Your assignment.
Copy out each line from the start of the material below until the line with "Proof. intros Hc", that line included.

----- Dataset content -----

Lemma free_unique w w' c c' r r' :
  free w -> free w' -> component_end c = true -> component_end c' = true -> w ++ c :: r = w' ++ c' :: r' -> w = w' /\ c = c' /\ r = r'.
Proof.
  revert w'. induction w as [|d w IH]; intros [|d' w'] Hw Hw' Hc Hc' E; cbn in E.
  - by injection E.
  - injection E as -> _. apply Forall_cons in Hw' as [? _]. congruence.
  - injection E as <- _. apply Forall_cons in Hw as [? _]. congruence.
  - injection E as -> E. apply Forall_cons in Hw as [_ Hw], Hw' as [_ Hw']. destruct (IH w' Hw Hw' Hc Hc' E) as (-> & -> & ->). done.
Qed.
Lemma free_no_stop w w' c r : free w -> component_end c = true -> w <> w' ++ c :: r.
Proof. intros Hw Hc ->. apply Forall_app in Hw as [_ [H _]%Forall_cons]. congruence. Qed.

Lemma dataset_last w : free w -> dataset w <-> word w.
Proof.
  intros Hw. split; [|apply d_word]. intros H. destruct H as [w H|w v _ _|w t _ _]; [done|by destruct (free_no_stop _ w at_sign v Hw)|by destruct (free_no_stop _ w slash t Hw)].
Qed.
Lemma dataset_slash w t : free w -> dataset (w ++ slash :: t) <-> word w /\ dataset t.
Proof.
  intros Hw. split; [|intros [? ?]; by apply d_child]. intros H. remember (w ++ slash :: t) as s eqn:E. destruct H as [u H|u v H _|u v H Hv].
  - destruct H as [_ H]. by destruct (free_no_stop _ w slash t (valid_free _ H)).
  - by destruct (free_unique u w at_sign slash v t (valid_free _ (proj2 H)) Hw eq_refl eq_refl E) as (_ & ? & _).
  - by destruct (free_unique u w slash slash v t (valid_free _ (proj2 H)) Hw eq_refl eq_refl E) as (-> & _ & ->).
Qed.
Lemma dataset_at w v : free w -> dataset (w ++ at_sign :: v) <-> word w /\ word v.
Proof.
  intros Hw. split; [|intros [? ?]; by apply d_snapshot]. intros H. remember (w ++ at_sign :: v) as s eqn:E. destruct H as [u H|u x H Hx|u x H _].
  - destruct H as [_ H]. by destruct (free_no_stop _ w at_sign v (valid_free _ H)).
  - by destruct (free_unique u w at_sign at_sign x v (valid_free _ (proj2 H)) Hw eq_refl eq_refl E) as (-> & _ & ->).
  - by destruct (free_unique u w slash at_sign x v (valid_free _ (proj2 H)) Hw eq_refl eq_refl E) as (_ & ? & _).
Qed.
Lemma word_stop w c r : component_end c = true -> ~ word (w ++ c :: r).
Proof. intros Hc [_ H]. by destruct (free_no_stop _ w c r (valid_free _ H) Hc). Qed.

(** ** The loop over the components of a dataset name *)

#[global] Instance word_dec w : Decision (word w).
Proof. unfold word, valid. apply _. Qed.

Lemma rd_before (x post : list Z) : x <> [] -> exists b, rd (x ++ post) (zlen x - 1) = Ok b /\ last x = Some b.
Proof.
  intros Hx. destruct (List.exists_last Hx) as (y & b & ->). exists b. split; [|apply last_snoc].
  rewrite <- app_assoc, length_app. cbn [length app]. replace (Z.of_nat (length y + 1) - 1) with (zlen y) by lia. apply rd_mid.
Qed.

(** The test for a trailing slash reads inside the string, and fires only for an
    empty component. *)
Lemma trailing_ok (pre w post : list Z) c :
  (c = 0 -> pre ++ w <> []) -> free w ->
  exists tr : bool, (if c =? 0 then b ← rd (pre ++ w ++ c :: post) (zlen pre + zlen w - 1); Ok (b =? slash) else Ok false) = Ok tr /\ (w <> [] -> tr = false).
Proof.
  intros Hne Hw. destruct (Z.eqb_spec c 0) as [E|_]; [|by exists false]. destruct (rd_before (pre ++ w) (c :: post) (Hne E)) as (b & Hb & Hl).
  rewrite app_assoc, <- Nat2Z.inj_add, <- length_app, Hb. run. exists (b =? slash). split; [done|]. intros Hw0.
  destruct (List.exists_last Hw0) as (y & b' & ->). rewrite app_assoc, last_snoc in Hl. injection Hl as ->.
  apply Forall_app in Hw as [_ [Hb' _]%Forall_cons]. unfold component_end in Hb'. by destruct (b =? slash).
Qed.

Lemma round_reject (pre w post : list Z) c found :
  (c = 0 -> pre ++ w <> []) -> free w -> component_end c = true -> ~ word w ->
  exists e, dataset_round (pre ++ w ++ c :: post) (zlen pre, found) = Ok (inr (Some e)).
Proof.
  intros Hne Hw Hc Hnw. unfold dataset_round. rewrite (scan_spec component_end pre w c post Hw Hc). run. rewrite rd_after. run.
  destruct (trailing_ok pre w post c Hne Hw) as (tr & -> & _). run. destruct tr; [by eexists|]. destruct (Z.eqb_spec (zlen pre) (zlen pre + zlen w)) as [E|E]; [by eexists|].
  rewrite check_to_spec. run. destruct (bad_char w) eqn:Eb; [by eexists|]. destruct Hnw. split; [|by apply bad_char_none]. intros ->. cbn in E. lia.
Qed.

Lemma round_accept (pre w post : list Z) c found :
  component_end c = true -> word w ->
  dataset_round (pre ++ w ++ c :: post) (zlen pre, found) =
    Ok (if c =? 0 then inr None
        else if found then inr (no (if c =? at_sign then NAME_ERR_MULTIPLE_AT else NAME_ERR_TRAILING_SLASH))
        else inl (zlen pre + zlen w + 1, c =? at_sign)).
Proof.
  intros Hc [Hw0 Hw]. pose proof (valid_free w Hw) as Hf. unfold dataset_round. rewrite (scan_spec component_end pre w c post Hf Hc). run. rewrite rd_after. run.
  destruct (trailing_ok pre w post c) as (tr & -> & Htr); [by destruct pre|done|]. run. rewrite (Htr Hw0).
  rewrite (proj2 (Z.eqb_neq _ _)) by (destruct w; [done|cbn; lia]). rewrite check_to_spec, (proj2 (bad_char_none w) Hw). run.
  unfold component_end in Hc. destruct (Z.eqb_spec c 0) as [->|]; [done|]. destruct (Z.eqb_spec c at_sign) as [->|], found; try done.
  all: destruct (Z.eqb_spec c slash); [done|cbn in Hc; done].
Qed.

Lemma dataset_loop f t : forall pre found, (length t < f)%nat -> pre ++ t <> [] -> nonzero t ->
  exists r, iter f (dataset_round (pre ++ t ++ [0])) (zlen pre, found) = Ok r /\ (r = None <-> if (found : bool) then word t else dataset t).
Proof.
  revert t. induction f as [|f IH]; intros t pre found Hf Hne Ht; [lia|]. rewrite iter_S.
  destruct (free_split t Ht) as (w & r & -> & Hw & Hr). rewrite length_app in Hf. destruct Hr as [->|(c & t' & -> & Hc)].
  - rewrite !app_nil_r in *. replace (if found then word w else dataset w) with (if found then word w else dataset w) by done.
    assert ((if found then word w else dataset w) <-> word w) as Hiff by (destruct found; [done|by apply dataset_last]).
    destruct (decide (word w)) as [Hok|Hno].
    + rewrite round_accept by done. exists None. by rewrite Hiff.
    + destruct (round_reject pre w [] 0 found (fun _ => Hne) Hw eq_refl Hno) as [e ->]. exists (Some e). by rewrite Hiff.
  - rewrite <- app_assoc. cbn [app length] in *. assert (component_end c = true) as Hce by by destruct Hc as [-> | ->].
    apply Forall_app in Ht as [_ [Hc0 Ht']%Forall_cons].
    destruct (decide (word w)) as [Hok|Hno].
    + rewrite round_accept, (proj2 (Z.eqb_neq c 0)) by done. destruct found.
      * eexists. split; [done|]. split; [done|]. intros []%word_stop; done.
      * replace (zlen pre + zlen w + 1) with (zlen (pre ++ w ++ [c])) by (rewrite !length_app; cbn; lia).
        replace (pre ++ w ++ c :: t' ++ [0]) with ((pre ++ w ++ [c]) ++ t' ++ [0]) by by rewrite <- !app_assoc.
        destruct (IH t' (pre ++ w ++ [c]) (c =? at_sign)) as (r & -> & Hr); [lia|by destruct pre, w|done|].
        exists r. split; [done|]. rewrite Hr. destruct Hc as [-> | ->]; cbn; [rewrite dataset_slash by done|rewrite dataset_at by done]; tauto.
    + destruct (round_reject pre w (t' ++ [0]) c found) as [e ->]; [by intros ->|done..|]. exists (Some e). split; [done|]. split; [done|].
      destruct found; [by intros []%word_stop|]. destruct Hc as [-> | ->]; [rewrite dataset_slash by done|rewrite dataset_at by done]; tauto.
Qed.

-----

Exercise output.
Lemma free_unique w w' c c' r r' :
  free w -> free w' -> component_end c = true -> component_end c' = true -> w ++ c :: r = w' ++ c' :: r' -> w = w' /\ c = c' /\ r = r'.
Proof.
  revert w'. induction w as [|d w IH]; intros [|d' w'] Hw Hw' Hc Hc' E; cbn in E.
  - by injection E.
  - injection E as -> _. apply Forall_cons in Hw' as [? _]. congruence.
  - injection E as <- _. apply Forall_cons in Hw as [? _]. congruence.
  - injection E as -> E. apply Forall_cons in Hw as [_ Hw], Hw' as [_ Hw']. destruct (IH w' Hw Hw' Hc Hc' E) as (-> & -> & ->). done.
Qed.
Lemma free_no_stop w w' c r : free w -> component_end c = true -> w <> w' ++ c :: r.
Proof. intros Hw Hc ->. apply Forall_app in Hw as [_ [H _]%Forall_cons]. congruence. Qed.

Lemma dataset_last w : free w -> dataset w <-> word w.
Proof.
  intros Hw. split; [|apply d_word]. intros H. destruct H as [w H|w v _ _|w t _ _]; [done|by destruct (free_no_stop _ w at_sign v Hw)|by destruct (free_no_stop _ w slash t Hw)].
Qed.
Lemma dataset_slash w t : free w -> dataset (w ++ slash :: t) <-> word w /\ dataset t.
Proof.
  intros Hw. split; [|intros [? ?]; by apply d_child]. intros H. remember (w ++ slash :: t) as s eqn:E. destruct H as [u H|u v H _|u v H Hv].
  - destruct H as [_ H]. by destruct (free_no_stop _ w slash t (valid_free _ H)).
  - by destruct (free_unique u w at_sign slash v t (valid_free _ (proj2 H)) Hw eq_refl eq_refl E) as (_ & ? & _).
  - by destruct (free_unique u w slash slash v t (valid_free _ (proj2 H)) Hw eq_refl eq_refl E) as (-> & _ & ->).
Qed.
Lemma dataset_at w v : free w -> dataset (w ++ at_sign :: v) <-> word w /\ word v.
Proof.
  intros Hw. split; [|intros [? ?]; by apply d_snapshot]. intros H. remember (w ++ at_sign :: v) as s eqn:E. destruct H as [u H|u x H Hx|u x H _].
  - destruct H as [_ H]. by destruct (free_no_stop _ w at_sign v (valid_free _ H)).
  - by destruct (free_unique u w at_sign at_sign x v (valid_free _ (proj2 H)) Hw eq_refl eq_refl E) as (-> & _ & ->).
  - by destruct (free_unique u w slash at_sign x v (valid_free _ (proj2 H)) Hw eq_refl eq_refl E) as (_ & ? & _).
Qed.
Lemma word_stop w c r : component_end c = true -> ~ word (w ++ c :: r).
Proof. intros Hc [_ H]. by destruct (free_no_stop _ w c r (valid_free _ H) Hc). Qed.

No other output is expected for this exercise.